2. Red Strings Theory

Start from the beginning
                                        

"Ingatan tentangku buruk banget ya?Anyway, jangan pakai saya dong ngomongnya. Kayak sama siapa aja."

"Kakak bukannya gak suka sama yang gak sopan?" tanya Hana, sedikit tertawa. Ucapannya mengandung sindiran, meski tidak dengan gamblang ia ucapkan.

Jeno menyipitkan matanya dalam senyuman yang indah. "Kalo sama kamu mah gimana pun juga suka."

Hana tertawa kaku.

Di sisi lain perpustakaan, Jaemin menatap nyalang dua sejoli itu. Memperhatikan dengan fokus dua orang yang saling bertukar senyuman dan canda tawa. Kontras dengan dirinya yang dikuasai amarah.

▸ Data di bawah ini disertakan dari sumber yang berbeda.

(** * gh-slimify: the eligibility checks and the command scanner of
      [internal/workflow]

    A shallow embedding of the job predicates ([IsUbuntuLatest],
    [HasDockerCommands], [HasContainerActions], [HasServices],
    [HasContainer]) and of the shell-command scanner ([GetMissingCommands],
    [extractCommands], [splitCommandLine], [extractCommandFromPart],
    [normalizeCommand]), together with the part of Go's [strings] and
    [regexp] packages they call.

    Go strings are byte strings: [list ascii].  Go integers used as indices
    are [Z]; an index or slice expression out of range panics, so the
    functions that index return a [result].  *)

From Stdlib Require Import Ascii String ZArith Lia Bool.
From stdpp Require Import gmap strings list.

Open Scope string_scope.
Open Scope list_scope.

(** ** Byte strings *)

Abbreviation gostring := (list ascii).

(** String literals are read as byte strings. *)
Definition str (s : string) : gostring := list_ascii_of_string s.
Coercion str : string >-> list.
Arguments str : simpl never.

Definition code (c : ascii) : N := N_of_ascii c.

Fixpoint eqs (a b : gostring) : bool :=
  match a, b with
  | [], [] => true
  | x :: a', y :: b' => Ascii.eqb x y && eqs a' b'
  | _, _ => false
  end.

Definition isEmpty (s : gostring) : bool :=
  match s with [] => true | _ :: _ => false end.

(** ** Package [strings] *)

Module strings.

(** [strings.HasPrefix(s, prefix)] *)
Fixpoint HasPrefix (s prefix : gostring) {struct prefix} : bool :=
  match prefix, s with
  | [], _ => true
  | p :: prefix', c :: s' => Ascii.eqb c p && HasPrefix s' prefix'
  | _ :: _, [] => false
  end.

(** [strings.Index(s, substr)]: the byte offset of the first occurrence. *)
Fixpoint Index (s substr : gostring) : option nat :=
  if HasPrefix s substr then Some 0
  else match s with
       | [] => None
       | _ :: s' => option_map S (Index s' substr)
       end.

(** [strings.Contains(s, substr)] is [Index(s, substr) >= 0]. *)
Definition Contains (s substr : gostring) : bool :=
  match Index s substr with Some _ => true | None => false end.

"Hana! Eh, ada Kak Jeno..." kata Karina. "Aku dan Giselle join yaa, Kak. Gak ganggu 'kan nih?"

"What do you mean by ganggu, Kar?" Hana mencubit pelan lengan Karina. Langsung menarik gadis itu untuk duduk di sampingnya. "You should come before him, it's fucking awkward." Hana berbisik pelan.

"Of course nggak ganggu. Justru gue seneng, bisa kenal sama teman-temannya Hana." Jeno berkata santai, sekadar basa-basi.

Giselle yang sejak tadi diam lebih memilih fokus ke handphone nya. Ia mengetikkan chat di group yang berisi dirinya, Karina, dan Hana.

'What is he doing? Flirting?' tanya Giselle.

'It seems like one of us will get a boyfriend soon,' respons Karina.

***

Langit sore ini terlihat kelewat mendung. Membuat suasana di kampus menjadi lebih kelam.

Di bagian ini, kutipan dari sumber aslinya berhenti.